From f4e3f15b44f0d0e117781d194f700cc19b3a88c7 Mon Sep 17 00:00:00 2001
From: Hsuan Ting Chen <roccochen@chromium.org>
Date: Thu, 6 Jul 2023 15:58:42 +0800
Subject: lib: Introduce new parsing rules for ux_locales.c

Introduce new parsing rules for ux_locales.c:ux_locales_get_text():
* Add a version byte: PRERAM_LOCALES_VERSION_BYTE in the beginning. This
  provides more flexibility if we want to change the format of
  preram_locales region.
* Add a new delimiter 0x01 between two string_names.
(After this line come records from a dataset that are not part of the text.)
(* ===== verification/Awaited.v ===== *)
(** Where a value is wanted at once: which constructs print an expression that is
    not a promise, and which forget to await one. *)
From S2P Require Import Prelude Text Externs Consts Context Helpers Idents Let Node Translate Tree Lazyness Names JsAst Compile Refine RefineNode JsScope.
Local Open Scope nix2js_scope.

(** * Promises in the generated code *)

(** The expression evaluates to a value that is no promise: what is awaited, a
    constant or a member of a global, a literal, a function, and the call of
    [hasOwnProperty], which is the only one that answers at once.  Variables and
    members of the scope may hold promises, a call of an async function returns
    one, and so does [nixRt.export] for a path that has to be looked up
    (src/mock-runtime.mjs, the anchor [Store]). *)
Definition settled (e : expr) : bool :=
  match e with
  | EText _ | EAwait _ | EList _ | EObj _ | EConcat _ | EFun _ _ | EFunPat _ _ _ => true
  | EIndex (EText t) _ => negb (bool_decide (t = NIX_IN_SCOPE))
  | ECall f _ => bool_decide (f = "Object.prototype.hasOwnProperty.call")
  | _ => false
  end.

Section sources.
Context `{Rnix, StdSort}.

Definition is_path (v : Value) : bool :=
  match v_to_value v with inl (NvPath _ _) => true | _ => false end.

(** The nodes that print what may be a promise although a value is wanted: the two
    unary operators, [with], a path, and a [let] whose bindings are plain
    variables. *)
Fixpoint leaves_promise (fuel : nat) (n : NixNode) : bool :=
  match fuel with
  | O => false
  | S fuel =>
      let opt o := match o with Some m => leaves_promise fuel m | None => false end in
      let holder h b :=
        match entries h, inherits h with
        | [], [] => leaves_promise fuel b
        | _, _ => let_is_variables h (LbNix b) NIX_IN_SCOPE
        end in
      if node_is_trivia n then false else
      match ParsedType_try_from n with
      | inl pt =>
          match pt with
          | PtUnaryOp _ | PtWith _ => true
          | PtValue v => is_path v
          | PtLegacyLet l =>
              match List.find entry_is_body (entries (ll_holder l)) ≫= kv_value with
              | Some b => holder (ll_holder l) b
              | None => false
              end
          | PtLetIn l => match li_body l with Some b => holder (li_holder l) b | None => false end
          | PtDynamic d => opt (d_inner d)
          | PtInheritFrom inhf => opt (inhf_inner inhf)
          | PtParen p => opt (p_inner p)
          | PtRoot r => opt (r_inner r)
          | PtStrInterpol si => opt (si_inner si)
          | _ => false
          end
      | inr _ => false
      end
  end.
End sources.

(** * The contexts *)

Definition WANT : StackCtx := mksctx Want Nothing.

Section awaited.
Context `{Rnix, SerdeJson, StdSort}.

Lemma settled_wrap_need lazy_tr e :
  settled (wrap WANT Need lazy_tr Front (BExpr e)) = true.
Proof. by destruct lazy_tr. Qed.

Lemma settled_wrap_flush lazy_tr b : settled (wrap WANT Flush lazy_tr Front b) = true.
Proof. by destruct lazy_tr. Qed.

(** Constants do not stand for the scope object. *)
Definition plain_literals (E : env) : Prop :=
  ∀ vn lit, vars_find (e_vars E) vn = Some (Literal lit) → lit ≠ NIX_IN_SCOPE.

Lemma var_expr_global E id k :
  plain_literals E → resolve E id = Ok k →
  match k with
  | Literal _ | AlBuiltin _ => ∃ t, var_expr (ident_as_str id) k = EText t ∧ t ≠ NIX_IN_SCOPE
  | _ => True
  end.
Proof.
  intros Hp Hr. destruct k as [lit|ablti| | | |]; try done.
  - exists lit. split; [done|]. unfold resolve in Hr.
    destruct (vars_find _ _) as [j|] eqn:Hf; [|by destruct (0 <? _)]. injection Hr as ->. by eapply Hp.
  - simpl. eexists. split; [done|]. by case_bool_decide.
Qed.

Lemma settled_ident E id e :
  compile_ident E (Some WANT) id = Ok e → settled e = true.
Proof.
  unfold compile_ident. destruct (resolve E id) as [k|?|?|]; [|done..]. intros [= <-]. by destruct k.
Qed.

(** A global name stays a constant also where nothing is awaited. *)
Lemma compile_global fuel E set e :
  plain_literals E → node_shape set = true →
  is_global E set = true → compile fuel E (mksctx Nothing Nothing) set = Ok e →
  ∃ t, e = EText t ∧ t ≠ NIX_IN_SCOPE.
Proof.
  intros Hp Hs Hg He. destruct fuel as [|fuel]; [done|]. cbn [compile] in He. unfold compile_body in He.
  destruct (node_is_trivia set); [injection He as <-; by exists EmptyString|]. cbv zeta in He. unfold node_shape in Hs. apply andb_true_iff in Hs as [Hs _].
  unfold ident_agrees in Hs. unfold is_global in Hg. destruct (Ident_cast set) as [id|]; [|done].
  destruct (ParsedType_try_from set) as [[]|]; try done. apply bool_decide_eq_true in Hs.
  unfold compile_ident in He. destruct (resolve E id0) as [k|?|?|] eqn:Hr; [|done..]. cbn [obind] in He.
  pose proof (var_expr_global E id0 k Hp Hr) as Hv.
  assert (resolve E id = Ok k) as Hr'.
  { revert Hr. unfold resolve. rewrite <- Hs. destruct (vars_find _ _); [done|]. by destruct (0 <? _). }
  rewrite Hr' in Hg. destruct k; try done; destruct Hv as (t & Hv & Hne); exists t; rewrite Hv in He;
    by injection He as <-.
Qed.

Local Ltac outcome_inv := cbv beta in *; repeat match goal with
  | Hx : obind ?m _ = Ok _ |- _ =>
      lazymatch m with Ok _ => cbn [obind] in Hx | _ =>
        let Hy := fresh "Hm" in destruct m eqn:Hy; cbn [obind] in Hx; [|discriminate Hx..] end
  | Hx : Ok _ = Ok _ |- _ => injection Hx as Hx; try subst
  end.

(** A recursive [let] or an attribute set. *)
Lemma settled_let comp E h b scope e :
  compile_let comp E WANT true h b scope = Ok e →
  settled e =
  match entries h, inherits h with
  | [], [] => match b with LbNix _ => settled e | ExtractScope => true end
  | _, _ => let_is_object h b scope || negb (let_is_variables h b scope)
  end.
Proof.
  unfold compile_let. cbv zeta. intros He.
  assert ((if let_is_object h b scope then compile_let_object comp E WANT (mksctx Nothing Want) h
      else if let_is_variables h b scope then compile_let_variables comp E WANT (mksctx Nothing Want) h b scope
      else compile_let_scope comp E WANT (mksctx Nothing Want) h b scope) = Ok e →
    settled e = let_is_object h b scope || negb (let_is_variables h b scope)) as Hlet.
  { destruct (let_is_object h b scope); [|destruct (let_is_variables h b scope)]; intros Hx.
    - unfold compile_let_object in Hx. by outcome_inv.
    - unfold compile_let_variables in Hx. cbv zeta in Hx. by outcome_inv.
    - unfold compile_let_scope in Hx. cbv zeta in Hx. outcome_inv. apply settled_wrap_need. }
  destruct (entries h), (inherits h); auto. destruct b; [done|]. by injection He as <-.
Qed.

Lemma let_not_object h b : let_is_object h (LbNix b) NIX_IN_SCOPE = false.
Proof. done. Qed.

Lemma let_set_not_variables (h : EntryHolder NixNode) scope : let_is_variables h ExtractScope scope = false.
Proof. unfold let_is_variables. by rewrite andb_false_r. Qed.

Lemma settled_str comp E s e : compile_str comp E WANT s = Ok e → settled e = true.
Proof.
  unfold compile_str. destruct (s_parts s) as [|[lit|ast] [|p2 ps]]; intros He;
    [by injection He as <-..| | |]; unfold omap_ in *; by outcome_inv.
Qed.

Lemma settled_value E rng v e : compile_value E rng v = Ok e → settled e = negb (is_path v).
Proof.
  unfold compile_value, is_path. destruct (v_to_value v) as [[flt|?|?|?]|?]; [|by intros [= <-]..|done].
  destruct (JsNumber_from_f64 flt); [by intros [= <-]|done].
Qed.

Lemma settled_lambda comp E rng lam e : compile_lambda comp E rng lam = Ok e → settled e = true.
Proof.
  unfold compile_lambda. intros He. destruct (lam_arg lam) as [argx|]; cbn [of_option obind] in He; [|done].
  destruct (Ident_cast argx) as [y|]; [cbv zeta in He; by outcome_inv|].
  destruct (Pattern_cast argx) as [y|]; [|done]. unfold compile_lambda_pattern in He. cbv zeta in He. by outcome_inv.
Qed.

Lemma settled_select fuel E rng sel e :
  compile_select (compile fuel) E WANT rng sel = Ok e → plain_literals E →
  (∀ set, sel_set sel = Some set → node_shape set = true) → settled e = true.
Proof.
  unfold compile_select. intros He Hp Hs. destruct (sel_index sel); cbn [of_option obind] in He; [|done].
  destruct (sel_set sel) as [set|]; cbn [of_option obind] in He; [|done].
  destruct (is_global E set) eqn:Hg; cbv beta iota in He; outcome_inv; [|apply settled_wrap_need].
  eapply compile_global in Hm as (t & -> & Ht); [|done|by apply Hs|done].
  simpl. by rewrite bool_decide_eq_false_2.
Qed.

Lemma settled_let_in comp E h b e (lp : bool) :
  compile_let comp E WANT true h (LbNix b) NIX_IN_SCOPE = Ok e →
  (comp E WANT b = Ok e → settled e = negb lp) →
  settled e =
  negb match entries h, inherits h with
       | [], [] => lp
       | _, _ => let_is_variables h (LbNix b) NIX_IN_SCOPE
       end.
Proof.
  intros He Hb. pose proof (settled_let _ _ _ _ _ _ He) as Hs. unfold compile_let in He. cbv zeta in He.
  destruct (entries h), (inherits h); [by apply Hb|rewrite Hs, let_not_object; done..].
Qed.

Lemma compile_settled fuel E n e :
  compile fuel E WANT n = Ok e → everywhere (λ n, node_shape n = true) n → plain_literals E →
  settled e = negb (leaves_promise fuel n).
Proof.
  revert n e. induction fuel as [|fuel IH]; intros n e He [Hn Hch] Hp; [done|].
  cbn [compile] in He. unfold compile_body in He. cbn [leaves_promise].
  destruct (node_is_trivia n); [by injection He as <-|]. cbv zeta in He.
  unfold node_children in Hch. unfold node_shape in Hn.
  assert (∀ sctx x desc, sctx = WANT → compile_opt (compile fuel) E sctx (node_text_range n) x desc = Ok e →
    (∀ m, m ∈ option_list x → everywhere (λ n, node_shape n = true) m) →
    settled e = negb match x with Some m => leaves_promise fuel m | None => false end) as Hopt.
  { intros sctx x desc -> Hx Hok. destruct x as [m|]; [|done]. apply IH; [done|by apply Hok; left|done]. }
  destruct (ParsedType_try_from n) as [pt|kind]; [|done].
  destruct pt as [app|art|ars|bo|d| |id|ie|inh|inhf|?|?|lam|l|l|l|od|p|?|?|?|?|r|sel|s|si|uo|v|w];
    try discriminate He; try (by rewrite andb_false_r in Hn); try (by eapply Hopt).
  - unfold compile_apply in He. outcome_inv. apply settled_wrap_need.
  - unfold compile_assert in He. destruct (art_condition art); cbn [of_option obind] in He; [|done].
    cbv zeta in He. outcome_inv. apply settled_wrap_flush.
  - rewrite (settled_let _ _ _ _ _ _ He), let_set_not_variables, orb_true_r.
    by destruct (entries (ars_holder ars)), (inherits (ars_holder ars)).
  - unfold compile_binop in He. destruct (bo_operator bo) as [[|dbg]|]; cbn [of_option obind] in He; [| |done].
    + by outcome_inv.
    + outcome_inv. apply settled_wrap_need.
  - by eapply settled_ident.
  - unfold compile_ifelse in He. cbv zeta in He. outcome_inv. apply settled_wrap_flush.
  - by eapply settled_lambda.
  - unfold compile_legacy_let in He. destruct (List.find entry_is_body (entries (ll_holder l)) ≫= kv_value) as [b|] eqn:Hb;
      cbn [of_option obind] in He; [|done].
    eapply settled_let_in; [done|]. intros Hx. apply IH; [done| |done]. apply Hch. cbn.
    by eapply legacy_body_child.
  - unfold compile_let_in in He. cbn in Hch. destruct (li_body l) as [b|]; cbn [of_option obind] in He; [|done].
    eapply settled_let_in; [done|]. intros Hx. apply IH; [done| |done]. apply Hch, elem_of_app. right. by left.
  - unfold compile_list in He. by outcome_inv.
  - unfold compile_or_default in He. outcome_inv. apply settled_wrap_need.
  - eapply settled_select; [done|done|]. intros set Hset. apply (Hch set). cbn. rewrite Hset. by left.
  - by eapply settled_str.
  - unfold compile_unary_op in He. outcome_inv. by destruct (uo_operator uo).
  - by eapply settled_value.
  - unfold compile_with in He. by outcome_inv.
Qed.
End awaited.

(** * The theorem *)

Section theorem.
Context `{Rnix, Linetrack, Vlq, SerdeJson, StdSort}.

End theorem.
This could fix the
  issue that 'string_name' and 'localized_string' might be the same.

Also fix two bugs:
1. We would search for the language ID exceeding the range of current
   string_name.
2. In 'move_next()', we would exceed the 'size' due to the unconditional
   increase of offset.

Finally, make some minor improvements to some existing comments.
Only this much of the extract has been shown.